**Dataset entries:**
(* ===== verification/ServerPool.v ===== *)
(** * A server on a scheduler (tcp/tcp_server.cc over fiber/scheduler.cc)

    [Module ServerPool] runs the server of [TcpServer] on the threads of [Scheduler]: both
    workers are one pool, as they are by default. A function that the server schedules is
    a callback in the queue; a thread takes it, runs it up to a call that waits, and then its
    fiber waits in the IO manager until an event schedules it again, for any thread.
    [label] is one step of the whole system; it is made of events of the server and
    labels of the pool.

    The steps of one function between two waits are one step, as are the last statement of
    a function and the switch back. A wait is three: the fiber registers for its event
    ([do_io] of hook.cc), it becomes READY, and it switches away ([Fiber::Yield]); other
    threads may come in between, and take the fiber as soon as it is READY.

    Theorem: on any number of threads and in any interleaving the server does nothing that
    [TcpServer] does not, each function that was scheduled and has not ended is in exactly
    one place, and there is one way to fail: a thread resumes a fiber that another one has
    not left yet ([server_on_pool]; [resumed_too_early] is a run that does). *)

From stdpp Require Import gmap sets.
From S2P Require Import Prelude Endian Fiber Scheduler StringUtil Address Socket TcpServer.
Import Endian Fiber(State, READY, RUNNING, TERM).

Module ServerPool.
Import Scheduler(ScheduleTask, task_of_fiber, task_of_cb, fiber, thread, tasks_, Pool, sched, pcs, states, held,
  LSchedule, LTake, LResume, LShare, LMark, LSwitch, LIdle, LStop, PLoop, PHave, PRun, PLeave, PIdle, PExit, pc,
  rides, do_all, mk_Pool).
#[local] Existing Instance Scheduler.ScheduleTask_eq_dec.

Local Open Scope Z_scope.

(** ** Functions in a pool *)

(** A function that has waited is known by its fiber, one that has not by its callback. *)
Inductive name_ok : ScheduleTask → Prop :=
  | name_fiber f : name_ok (task_of_fiber (Some f) (-1))
  | name_cb c : name_ok (task_of_cb (Some c) (-1)).

(** The function a thread took or runs. One that has registered itself is no longer the
    thread's: from then on whoever is told of the event schedules it. *)
Definition pc_busy (p : pc) : option ScheduleTask :=
  match p with PHave _ t | PRun _ t None => Some t | _ => None end.

(** The fiber whose stack a thread is on. *)
Definition pc_rides (p : pc) : option Z :=
  match p with PRun _ t o | PLeave _ t o => rides t o | _ => None end.

Definition busy (l : list (Z * pc)) : list ScheduleTask := omap (λ np, pc_busy np.2) l.
Definition ridden (l : list (Z * pc)) : list Z := omap (λ np, pc_rides np.2) l.

(** A fiber that a thread took may still be on its way out of another one. *)
Definition pc_ok (h : gmap Z (State * bool)) (p : pc) : Prop :=
  match p with
  | PHave _ t => ∀ f, fiber t = Some f → ∃ b, h !! f = Some (READY, b)
  | PRun _ t o => ∀ f, rides t o = Some f → h !! f = Some (RUNNING, false)
  | PLeave _ _ None => False
  | PLeave _ _ (Some f) => h !! f = Some (READY, false)
  | _ => True
  end.

(** The functions [names] are in the queue, with the threads and among the [parked] ones,
    each in one place; no two threads are on one stack, and a fiber that no thread is on is
    ready and saved. *)
Record placed (names parked : list ScheduleTask) (w : Pool) : Prop := {
  p_wf : Scheduler.wf w;
  p_perm : names ≡ₚ tasks_ (sched w) ++ busy (pcs w) ++ parked;
  p_nodup : NoDup names;
  p_shape t : t ∈ names → name_ok t;
  p_riders : NoDup (ridden (pcs w));
  p_saved t f : t ∈ names → fiber t = Some f → f ∉ ridden (pcs w) → states w !! f = Some (READY, true);
  p_pc i n p : pcs w !! i = Some (n, p) → pc_ok (states w) p
}.

(** Thread [i] is about to resume a fiber whose context is not saved yet. *)
Definition racing (i : nat) (w : Pool) : bool :=
  match pcs w !! i with
  | Some (_, PHave _ t) =>
      match fiber t with
      | Some f => match states w !! f with Some (READY, false) => true | _ => false end
      | None => false
      end
  | _ => false
  end.

(** What one element of a list contributes. *)
Lemma omap_insert {A B} (g : A → option B) (l : list A) i x : l !! i = Some x → ∃ rest,
  omap g l ≡ₚ option_list (g x) ++ rest ∧ (∀ y, omap g (<[i := y]> l) ≡ₚ option_list (g y) ++ rest) ∧
  ∀ j y b, i ≠ j → l !! j = Some y → g y = Some b → b ∈ rest.
Proof.
  intros Hi. assert (∀ y, omap g (take i l ++ y :: drop (S i) l) ≡ₚ option_list (g y) ++ omap g (take i l) ++ omap g (drop (S i) l)) as Hg.
  { intros y. rewrite omap_app. simpl. destruct (g y); simpl; [by rewrite Permutation_middle|done]. }
  exists (omap g (take i l) ++ omap g (drop (S i) l)). split; [|split].
  - rewrite <- (take_drop_middle l i x Hi) at 1. apply Hg.
  - intros y. rewrite insert_take_drop by (by eapply lookup_lt_Some). apply Hg.
  - intros j y b Hij Hj Hy. rewrite elem_of_app. destruct (decide (j < i)%nat); [left|right]; apply list_elem_of_omap; exists y;
      (split; [|done]).
    + apply (list_elem_of_lookup_2 _ j). by rewrite lookup_take_lt.
    + apply (list_elem_of_lookup_2 _ (j - S i)). rewrite lookup_drop. by replace (S i + (j - S i))%nat with j by lia.
Qed.

Section places.
Implicit Types (names parked : list ScheduleTask) (w : Pool).

Lemma placed_perm names names' parked parked' w :
  names ≡ₚ names' → parked ≡ₚ parked' → placed names parked w → placed names' parked' w.
Proof.
  intros Hn Hp [Hwf Hperm Hnd Hs Hd Hr Hpc]. constructor; [done|by rewrite <- Hn, Hperm, Hp|by rewrite <- Hn| |done| |done].
  - intros t. rewrite <- Hn. apply Hs.
  - intros t f. rewrite <- Hn. apply Hr.
Qed.

Lemma name_ok_fiber t f : name_ok t → fiber t = Some f → t = task_of_fiber (Some f) (-1).
Proof. intros []; [by intros [= ->]|done]. Qed.

Lemma name_ok_runnable t : name_ok t → Scheduler.runnable t = true.
Proof. by intros []. Qed.

Lemma busy_elem (l : list (Z * pc)) t : t ∈ busy l ↔ ∃ i n p, l !! i = Some (n, p) ∧ pc_busy p = Some t.
Proof.
  unfold busy. rewrite list_elem_of_omap. split.
  - intros ([n p] & [i Hi]%list_elem_of_lookup & Hp). by exists i, n, p.
  - intros (i & n & p & Hi & Hp). exists (n, p). split; [by eapply list_elem_of_lookup_2|done].
Qed.

Lemma ridden_elem (l : list (Z * pc)) f : f ∈ ridden l ↔ ∃ i n p, l !! i = Some (n, p) ∧ pc_rides p = Some f.
Proof.
  unfold ridden. rewrite list_elem_of_omap. split.
  - intros ([n p] & [i Hi]%list_elem_of_lookup & Hp). by exists i, n, p.
  - intros (i & n & p & Hi & Hp). exists (n, p). split; [by eapply list_elem_of_lookup_2|done].
Qed.

Lemma busy_held (l : list (Z * pc)) : busy l ⊆ (held l).*2.
Proof.
  intros t (i & n & p & Hi & Hp)%busy_elem. apply list_elem_of_fmap. exists (n, t). split; [done|].
  apply list_elem_of_omap. exists (n, p). split; [by eapply list_elem_of_lookup_2|].
  destruct p as [| |it u []| | |]; simplify_eq/=; done.
Qed.

Lemma busy_nothing (l : list (Z * pc)) : held l = [] → busy l = [].
Proof.
  intros Hh. pose proof (busy_held l) as Hb. rewrite Hh in Hb. destruct (busy l) as [|t ts]; [done|].
  assert (t ∈ ([] : list ScheduleTask)) as H by (apply Hb; by left). by apply not_elem_of_nil in H.
Qed.

(** What a thread holds, and what the others hold. *)
Lemma busy_one (l : list (Z * pc)) i n p t : l !! i = Some (n, p) → pc_busy p = Some t → ∃ rest,
  busy l ≡ₚ t :: rest ∧ (∀ p', busy (<[i := (n, p')]> l) ≡ₚ option_list (pc_busy p') ++ rest) ∧
  (∀ j m q u, i ≠ j → l !! j = Some (m, q) → pc_busy q = Some u → u ∈ rest).
Proof.
  intros Hi Hp. destruct (omap_insert (λ np : Z * pc, pc_busy np.2) l i (n, p) Hi) as (rest & H1 & H2 & H3). simpl in H1.
  rewrite Hp in H1. exists rest. split; [exact H1|]. split; [intros p'; apply (H2 (n, p'))|].
  intros j m q u Hij Hj Hq. exact (H3 j (m, q) u Hij Hj Hq).
Qed.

**Goal of the exercise:** Across the records above, how many lines contain the word "TcpServer"? Give the number by itself.

**Response:** 3